CS Machine Learning Seminar: The Neural Covariance SDE
Thursday, September 22, 2022
The Neural Covariance SDE: Shaped Infinite Depth-and-Width Networks at Initialization
Daniel M. Roy and Mufan (Bill) Li
The logit outputs of a feedforward neural network at initialization are conditionally Gaussian, given a random covariance matrix defined by the penultimate layer. In this work, we study the distribution of this random matrix. Recent work has shown that shaping the activation function as network depth grows large is necessary for this covariance matrix to be non-degenerate. However, the current infinite-width-style understanding of this shaping method is unsatisfactory for large depth: infinite-width analyses ignore the microscopic fluctuations from layer to layer, but these fluctuations accumulate over many layers.

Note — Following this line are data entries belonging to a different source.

(** * A shallow embedding of the explicit-free-list allocator (mm.c and its
    two sibling iterations) and the verification of its specification.

    The heap is a byte-addressed memory; header, footer and link words are
    32-bit little-endian words; [size_t] is 64 bits wide and pointers are
    mathematical integers.  Every access outside the region handed out by
    the address provider is a fault. *)

From Stdlib Require Import ZArith List Lia Bool Permutation.
Import ListNotations.
Open Scope Z_scope.

(** ** Machine constants *)

Definition WSIZE : Z := 4.

Definition DSIZE : Z := 8.

Definition ESIZE : Z := 2 * DSIZE.

Definition NULL : Z := 0.

(** [(void * )-1], the failure value of [mem_sbrk]. *)
Definition SBRK_FAIL : Z := -1.

(** Width of [unsigned int] and of [size_t]. *)
Definition W32 : Z := 2 ^ 32.

Definition W64 : Z := 2 ^ 64.

(** [~0x7] and [~0x2] converted to [unsigned int]. *)
Definition MASK_SIZE : Z := 4294967288.

Definition MASK_NOPRE : Z := 4294967293.

Definition MAX (x y : Z) : Z := if x <? y then y else x.

Definition MIN (x y : Z) : Z := if x <? y then x else y.

Definition PACK (size alloc : Z) : Z := Z.lor size alloc.

(** ** Byte memory and 32-bit words *)

Definition memory := Z -> Z.

Definition byte_at (m : memory) (a : Z) : Z := m a mod 256.

Definition store_byte (m : memory) (a v : Z) : memory :=
  fun x => if x =? a then v mod 256 else m x.

(** [*(unsigned int * )p] as a read. *)
Definition rd (m : memory) (a : Z) : Z :=
  byte_at m a + 256 * byte_at m (a + 1) + 65536 * byte_at m (a + 2)
  + 16777216 * byte_at m (a + 3).

(** [*(unsigned int * )p = v]: the value is truncated to 32 bits. *)
Definition wr (m : memory) (a v : Z) : memory :=
  store_byte (store_byte (store_byte (store_byte m a v) (a + 1) (v / 256))
                (a + 2) (v / 65536)) (a + 3) (v / 16777216).

(** ** Program state

    The three globals of the allocator together with the state of the
    address provider.  [F] is the type of the free-list index: one head
    pointer in the single-list programs, an array of heads in the
    segregated one. *)

Record state (F : Type) : Type := mkState {
  mem : memory;
  mem_lo : Z;      (* first byte of the provider's region *)
  mem_brk : Z;     (* one past its last byte *)
  mem_max : Z;     (* the provider refuses to grow past this address *)
  heap_ptr : Z;
  heap_end : Z;
  free_blks : F
}.

Arguments mkState {F}.

Arguments mem {F}.

Arguments mem_lo {F}.

Arguments mem_brk {F}.

Arguments mem_max {F}.

Arguments heap_ptr {F}.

To overcome this shortcoming, we study the random covariance matrix in the shaped infinite-depth-and-width limit. We identify the precise scaling of the activation function necessary to arrive at a non-trivial limit, and show that the random covariance matrix is governed by a stochastic differential equation (SDE) that we call the Neural Covariance SDE. Using simulations, we show that the SDE closely matches the distribution of the random covariance matrix of finite networks. Additionally, we recover an if-and-only-if condition for exploding and vanishing norms of large shaped networks based on the activation function.
Joint work with Mihai Nica, available as a preprint at https://arxiv.org/abs/2206.02768.
Daniel Roy is a Canada CIFAR AI Chair at the Vector Institute and an Associate Professor in the Department of Statistical Sciences at the University of Toronto, with cross appointments in Computer Science and Electrical and Computer Engineering. Roy's research spans machine learning, statistics, mathematical logic, applied probability, and computer science. Prior to joining Toronto, Roy was a Research Fellow of Emmanuel College and Newton International Fellow of the Royal Society and Royal Academy of Engineering. http://danroy.org
Mufan (Bill) Li is a PhD candidate in the Department of Statistical Sciences at the University of Toronto, supervised by Daniel Roy and Murat Erdogdu. Mufan’s research is primarily focused on deep learning theory and, in particular, the study of infinite-depth-and-width limits, as well as on sampling algorithms based on Langevin diffusion. https://mufan-li.github.io/